*What is being asked*
Repeat exactly, and only, the lines below starting at the line that contains "assert (Hs1 : ∀" and ending at the line that contains "- destruct (effect_finishing", inclusive of both.
____ Information supplied
Lemma inv_accepted es s ec n :
  server_inv es s → accepting s = S n →
  ∃ s', on_accept ec (s <| accepting := n |>) = (Ret tt, s')
    ∧ server_inv (es ++ [Accepted ec]) s'.
Proof.
  intros [Hs Hf Ha Ht [Hle Hacc]] Hn. destruct (decide (ec = no_error)) as [->|Hec].
  - destruct (on_accept_run (s <| accepting := n |>)) as [l ->]. eexists. split; [done|].
    split; rewrite ?existsb_app; cbn -[failed].
    + intros id x. rewrite lookup_insert_Some. intros [[<- <-]|[_ Hx]]; [apply rtc_refl|by apply Hs].
    + intros id. rewrite lookup_insert_is_Some'. intros [->|Hx%Hf]; lia.
    + intros id. rewrite lookup_insert_is_Some', elem_of_union, elem_of_singleton.
      intros [->|Hid%Ha]; auto.
    + rewrite orb_false_r. intros Hes id x. rewrite elem_of_union, elem_of_singleton, lookup_insert_Some.
      intros [[<- <-]|[Hne Hx]]; [split; [done|by left]|].
      rewrite <- (Ht Hes id x Hx). split; [intros [->|]; done|by right].
    + rewrite orb_false_r. lia.
  - destruct (on_accept_failed ec (s <| accepting := n |>)) as [l ->];
      [by apply bool_decide_eq_true|]. eexists. split; [done|].
    split; rewrite ?existsb_app; cbn; rewrite ?orb_false_r; try done.
    case_decide as Hab; [rewrite bool_decide_eq_true_2 by done; rewrite orb_true_r; split; [lia|done]|].
    rewrite bool_decide_eq_false_2, orb_false_r by done. lia.
Qed.

Lemma inv_session es s id o e x m :
  server_inv es s → e ≠ HttpServerSession.Stop → sessions s !! id = Some x →
  @HttpServerSession.handler _ (session_env id) o e x = Some m →
  ∃ s' x1 x', (on_session id m;; if finishing x e then on_session_finish id else mret tt) s = (Ret tt, s')
    ∧ server_inv (es ++ [SessionEvent id o e]) s'
    ∧ sessions s' = <[id := x1]> (sessions s) ∧ effect o e x = Some x' ∧ core x1 = core x'.
Proof.
  intros Hinv Hne Hx Hh. pose proof (server_session_inv _ _ _ _ Hinv Hx) as Hix.
  destruct (@handler_effect _ (session_env id) o e x m Hmax Hix Hh) as (x1 & x' & Hm & He & Hcore & Hi1).
  pose proof (pending_core _ _ Hcore) as Hc. destruct Hinv as [Hs Hf Ha Ht Hacc].
  assert (Hs1 : ∀ i y, <[id:=x1]> (sessions s) !! i = Some y → rtc (session_step i) (session_start i) y).
  { intros i y. rewrite lookup_insert_Some. intros [[<- <-]|[_ Hy]]; [|by apply Hs].
    eapply rtc_r; [by apply Hs|]. by eapply HttpServerSession.step_event. }
  assert (Hrun : on_session id m s = (Ret tt, s <| sessions ::= <[id := x1]> |>)).
  { unfold on_session. by rewrite Hx, Hm. }
  assert (Hdom : ∀ i, is_Some (<[id:=x1]> (sessions s) !! i) ↔ is_Some (sessions s !! i)).
  { intros i. rewrite lookup_insert_is_Some'. split; [intros [->|]|]; eauto. }
  destruct (finishing x e) eqn:Hfin.
  - destruct (effect_finishing o e x x' He Hix Hfin) as [Hp Hp']. rewrite <- Hc in Hp'.
    destruct (on_session_finish_run id (s <| sessions ::= <[id := x1]> |>)) as [l Hl].
    eexists _, x1, x'. split; [by rewrite (M_bind_ret _ _ _ _ _ Hrun)|].
    split; [|done]. split; rewrite ?existsb_app; cbn; rewrite ?orb_false_r; try done.
    + intros i Hi%Hdom. by apply Hf.
    + intros i [Hi _]%elem_of_difference. by apply Hdom, Ha.
    + intros Hes i y. rewrite lookup_insert_Some, elem_of_difference, elem_of_singleton.
      intros [[<- <-]|[Hii Hy]]; [rewrite Hp'; naive_solver|]. rewrite <- (Ht Hes i y Hy). naive_solver.
  - pose proof (effect_pending o e x x' He Hfin) as Hp. rewrite <- Hc in Hp.
    eexists _, x1, x'. split; [by rewrite (M_bind_ret _ _ _ _ _ Hrun)|].
    split; [|done]. split; rewrite ?existsb_app; cbn; rewrite ?orb_false_r; try done.
    + intros i Hi%Hdom. by apply Hf.
    + intros i Hi. by apply Hdom, Ha.
    + intros Hes i y. rewrite lookup_insert_Some. intros [[<- <-]|[Hii Hy]]; [|by apply Ht].
      rewrite Hp. by apply Ht.
Qed.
________
*Output for this exercise*
  assert (Hs1 : ∀ i y, <[id:=x1]> (sessions s) !! i = Some y → rtc (session_step i) (session_start i) y).
  { intros i y. rewrite lookup_insert_Some. intros [[<- <-]|[_ Hy]]; [|by apply Hs].
    eapply rtc_r; [by apply Hs|]. by eapply HttpServerSession.step_event. }
  assert (Hrun : on_session id m s = (Ret tt, s <| sessions ::= <[id := x1]> |>)).
  { unfold on_session. by rewrite Hx, Hm. }
  assert (Hdom : ∀ i, is_Some (<[id:=x1]> (sessions s) !! i) ↔ is_Some (sessions s !! i)).
  { intros i. rewrite lookup_insert_is_Some'. split; [intros [->|]|]; eauto. }
  destruct (finishing x e) eqn:Hfin.
  - destruct (effect_finishing o e x x' He Hix Hfin) as [Hp Hp']. rewrite <- Hc in Hp'.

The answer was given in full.